Abstract

Optimizing esthetics in delayed breast reconstruction is a challenge, as there is a lack of breast volume and native breast skin. Abdominal flaps are commonly used for patients desiring autologous reconstruction, but the result is an unnatural appearing breast as non-breast skin is used to recreate the breast mound. To improve esthetics for these patients, we propose a two-staged approach utilizing prepectoral tissue expander placement. A retrospective analysis of all patients undergoing delayed breast reconstruction with prepectoral tissue expander placement at our single tertiary-care institution was performed. We collected demographics, complication rates, and surgical information from both the first and second stage surgeries for all patients. Charts were further reviewed to determine whether patients pursued revisions. Five patients (eight breasts) met inclusion criteria. Following tissue expander placement, there was one incidence of seroma (n = 1), and no other complication occurred. Complications after autologous reconstruction included donor-site hematoma (n = 1), recipient-site dehiscence (n = 1), and recipient-site fat necrosis (n = 1). No flap losses or other complications occurred for our series of patients.

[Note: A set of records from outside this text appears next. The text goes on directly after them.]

(* ===== verification/Route.v ===== *)
(** * Routes: the two spellings of a catch-all, and matching a path

    Models [handler/route.go], whose two regular expressions match a name (a
    letter or underscore, then letters, digits and underscores) inside an opening
    brace and a plus and closing brace, or inside a brace and star and a closing
    brace; and [celeritytest/route.go], the matching of a concrete path against a
    route. *)

From S2P Require Import Prelude GoStrings Handler.
From stdpp Require Import options.

Definition byte_in (lo hi c : ascii) : bool :=
  (nat_of_ascii lo <=? nat_of_ascii c) && (nat_of_ascii c <=? nat_of_ascii hi).

Definition ident_start (c : ascii) : bool :=
  byte_in "A" "Z" c || byte_in "a" "z" c || Ascii.eqb c "_".
Definition ident_char (c : ascii) : bool := ident_start c || byte_in "0" "9" c.

(** The longest run of bytes satisfying [p], and the rest. *)
Fixpoint span (p : ascii → bool) (s : string) : string * string :=
  match s with
  | "" => ("", "")
  | String c s' =>
      if p c then let '(w, t) := span p s' in (String c w, t) else ("", s)
  end.

(** The name and then [close] at the start of the text.  No byte of
    [close] is a name byte, so the longest name is the only one that can match. *)
Definition name_at (close s : string) : option string :=
  match s with
  | String c s =>
      if ident_start c then
        let '(w, t) := span ident_char s in
        if has_prefix t close then Some (String c w) else None
      else None
  | "" => None
  end.

(** Either expression, at the start of the text. *)
Definition match_at (op close s : string) : option string :=
  s ← cut_prefix op s; name_at close s.

(** [FindStringSubmatch]: the leftmost match's group. *)
Fixpoint find_match (op close s : string) : option string :=
  match match_at op close s with
  | Some name => Some name
  | None => match s with String _ s => find_match op close s | "" => None end
  end.

Definition catchAllParam : string → option string := find_match "{" "+}".
Definition routerCatchAll : string → option string := find_match "{*" "}".

(** [ReplaceAllString(route, "{*$1}")]: [skip] counts the bytes of a match that
    was already replaced. *)
Fixpoint replace_catch_all (skip : nat) (s : string) : string :=
  match s with
  | "" => ""
  | String c s' =>
      match skip with
      | S skip => replace_catch_all skip s'
      | 0 =>
          match match_at "{" "+}" s with
          | Some name => "{*" +:+ name +:+ "}" +:+ replace_catch_all (len name + 2) s'
          | None => String c (replace_catch_all 0 s')
          end
      end
  end.

Arguments replace_catch_all : simpl never.

Definition NormaliseRoute (route : string) : string := replace_catch_all 0 route.
(** A registration of nothing but its names, for the examples. *)
Definition plain_registration {W} (tag name : string) (kind : Kind) (fromBlueprint : bool) :
    Registration W :=
  MkRegistration tag name "" kind "" "" "" "" "app.go" 1 ""
    (λ _ ev w, (Answer (EmptyResult ev.(EventID)), w)) [] [] [] false 0 fromBlueprint.

Lemma Add_spec_witness :
  let reg := plain_registration (W := unit) "GET::/orders" "orders" KindHTTP false in
  let s := (alloc NewRegistry reg).1 in
  ∃ s', Add s 0 = Some (Ok s') ∧ All s' = [Some 0].
Proof.
  intros reg s.
  destruct (proj2 (Add_spec s 0 reg (alloc_wf _ _ NewRegistry_wf) eq_refl) eq_refl)
    as (s' & H1 & _ & H2 & _).
  exists s'. split; [exact H1 | exact H2].
Defined.
(* ===== verification/Frames.v ===== *)
(** * Frames of the handler stream, and the wire contract

    Models [internal/ipc/frames.go] and [internal/ipc/convert.go].  The messages of
    the generated contract are the records of module [Pb]; an accessor of a nil
    message answers the zero value, so a nil message is its zero here.  A width is
    written out where a conversion can wrap. *)

From S2P Require Import Prelude GoStrings Errors Handler.
From stdpp Require Import options.

(** ** Machine integers *)

Definition to_uint32 (n : Z) : Z := n mod 2 ^ 32.
Definition to_int64 (n : Z) : Z := (n + 2 ^ 63) mod 2 ^ 64 - 2 ^ 63.

Arguments to_uint32 : simpl never.
Arguments to_int64 : simpl never.

Lemma to_int64_id n : (- 2 ^ 63 ≤ n < 2 ^ 63)%Z → to_int64 n = n.
Proof. intros. unfold to_int64. rewrite Z.mod_small; lia. Qed.

Lemma to_uint32_id n : (0 ≤ n < 2 ^ 32)%Z → to_uint32 n = n.
Proof. intros. unfold to_uint32. by rewrite Z.mod_small. Qed.

(** ** The wire contract *)

Module Pb.

Abbreviation params := (gmap string (list string)).

Record HttpRequest : Type := MkHttpRequest {
  req_method : string; req_path : string; req_route : string;
  req_path_params : params; req_query_params : params; req_headers : params;
  req_source_ip : string; req_request_id : string; req_body : bytes;
}.
Record WebSocketMessage : Type := MkWebSocketMessage {
  ws_route : string; ws_connection_id : string; ws_source_ip : string;
  ws_request_id : string; ws_message : bytes; ws_is_binary : bool; ws_message_id : string;
}.
Record ConsumerRecord : Type := MkConsumerRecord {
  rec_message_id : string; rec_body : bytes; rec_source : string;
  rec_event_type : string; rec_attributes : bytes; rec_vendor : bytes;
}.
Record ConsumerBatch : Type := MkConsumerBatch {
  batch_records : list ConsumerRecord; batch_source_id : string;
  batch_source_type : string; batch_vendor : bytes;
}.
Record ScheduleTrigger : Type := MkScheduleTrigger {
  sch_id : string; sch_message_id : string; sch_schedule : string;
  sch_input : bytes; sch_vendor : bytes;
}.
Record CustomInvoke : Type := MkCustomInvoke { inv_handler_name : string; inv_input : bytes }.

Inductive source : Type :=
  | Http (r : HttpRequest)
  | Websocket (m : WebSocketMessage)
  | Consumer (b : ConsumerBatch)
  | Schedule (t : ScheduleTrigger)
  | Custom (c : CustomInvoke).

Record Dispatch : Type := MkDispatch {
  d_id : string; d_handler_tag : string; d_timestamp_ms : Z; d_deadline_unix_ms : Z;
  d_trace_context : gmap string string; d_source : option source;
}.

Record ProtocolVersion : Type := MkProtocolVersion { v_major : Z; v_minor : Z }.

Record HandlerConfig : Type := MkHandlerConfig {
  h_name : string; h_tag : string; h_timeout_ms : Z; h_tracing : bool; h_published : string;
}.
Record RuntimeConfig : Type := MkRuntimeConfig {
  c_tracing : bool; c_metrics : bool; c_handlers : list HandlerConfig;
  c_version : option ProtocolVersion;
}.
Record ReadyAck : Type := MkReadyAck {
  a_accepted : bool; a_unknown : list string; a_unhandled : list string; a_reason : Z;
}.
Record SendFailure : Type := MkSendFailure {
  f_index : Z; f_connection_id : string; f_error : string;
}.
Record WsSendAck : Type := MkWsSendAck {
  ack_correlation : string; ack_success : bool; ack_failures : list SendFailure;
}.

Delayed, two-staged autologous breast reconstruction requires an additional short, surgical procedure that results in a lifelong improved breast esthetic and better lower-pole ptosis. Complication rates remain low, which makes this a viable and safe option to improve outcomes for patients seeking delayed autologous reconstruction. Our study utilizes prepectoral expander placement, which we believe will further enhance the quality of patient care. Level of evidence: Level V, therapeutic study.